_EXERCISE DETAILS_.
With the first line as the start and the line containing "destruct (String.eqb (w_type" as the end, write out every line of the records exactly.

---

Lemma digest_staked_splits (env : Telegram.Env) (now : Z) (ws : list Wallet) :
  let r := fold_left (Telegram.load_wallet env now) ws empty_results in
  (staked_total r == staked_expired r + staked_locked r)%Q.
Proof.
  cbv zeta.
  apply (fold_left_invariant
           (fun r : Results Telegram.Position =>
              staked_total r == staked_expired r + staked_locked r)%Q).
  - intros r w Hr. unfold Telegram.load_wallet.
    destruct (String.eqb (w_type w) "vesting"); [exact Hr|].
    destruct (String.eqb (w_name w) "treasury"); [|exact Hr].
    destruct (Telegram.collect_rewards _ _ 0) as [ps total].
    cbn [staked_total staked_expired staked_locked].
    apply sum_partition.
  - reflexivity.
Qed.





Lemma dashboard_collect_total (env : Dashboard.Env)
    (ps : list Dashboard.Position) (total : Q) :
  let out := Dashboard.collect_rewards env ps total in
  (snd out
   == total + Py.sum (map (fun p => match Dashboard.p_rewards p with
                                    | Some r => r
                                    | None => 0
                                    end) (fst out)))%Q
  /\ Forall (fun p => Dashboard.p_rewards p
                      = Some (Dashboard.get_position_rewards env (Dashboard.p_id p)))
            (fst out)
  /\ map Dashboard.p_id (fst out) = map Dashboard.p_id ps
  /\ map Dashboard.p_deposit (fst out) = map Dashboard.p_deposit ps.
Proof.
  cbv zeta. revert total. induction ps as [|p rest IH]; intro total; simpl.
  - repeat split; try constructor. unfold Py.sum. simpl. lra.
  - specialize (IH (total + Dashboard.get_position_rewards env (Dashboard.p_id p))%Q).
    destruct (Dashboard.collect_rewards env rest _) as [rest' t'].
    simpl in *. destruct IH as (Ht & Hall & Hid & Hdep).
    repeat split.
    + rewrite sum_cons, Ht. lra.
    + constructor; [reflexivity | exact Hall].
    + now rewrite Hid.
    + now rewrite Hdep.
Qed.

Lemma digest_collect_total (rewards_map : Telegram.Dict)
    (ps : list Telegram.Position) (total : Q) :
  let out := Telegram.collect_rewards rewards_map ps total in
  (snd out
   == total + Py.sum (map (fun p => match Telegram.p_rewards p with
                                    | Some r => r
                                    | None => 0
                                    end) (fst out)))%Q
  /\ Forall (fun p => Telegram.p_rewards p
                      = Some (Telegram.dict_get rewards_map (Telegram.p_id p) 0))
            (fst out)
  /\ map Telegram.p_id (fst out) = map Telegram.p_id ps
  /\ map Telegram.p_deposit (fst out) = map Telegram.p_deposit ps.
Proof.
  cbv zeta. revert total. induction ps as [|p rest IH]; intro total; simpl.
  - repeat split; try constructor. unfold Py.sum. simpl. lra.
  - specialize (IH (total + Telegram.dict_get rewards_map (Telegram.p_id p) 0)%Q).
    destruct (Telegram.collect_rewards rewards_map rest _) as [rest' t'].
    simpl in *. destruct IH as (Ht & Hall & Hid & Hdep).
    repeat split.
    + rewrite sum_cons, Ht. lra.
    + constructor; [reflexivity | exact Hall].
    + now rewrite Hid.
    + now rewrite Hdep.
Qed.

---

_SOLVED PROBLEM_.
Lemma digest_staked_splits (env : Telegram.Env) (now : Z) (ws : list Wallet) :
  let r := fold_left (Telegram.load_wallet env now) ws empty_results in
  (staked_total r == staked_expired r + staked_locked r)%Q.
Proof.
  cbv zeta.
  apply (fold_left_invariant
           (fun r : Results Telegram.Position =>
              staked_total r == staked_expired r + staked_locked r)%Q).
  - intros r w Hr. unfold Telegram.load_wallet.
    destruct (String.eqb (w_type w) "vesting"); [exact Hr|].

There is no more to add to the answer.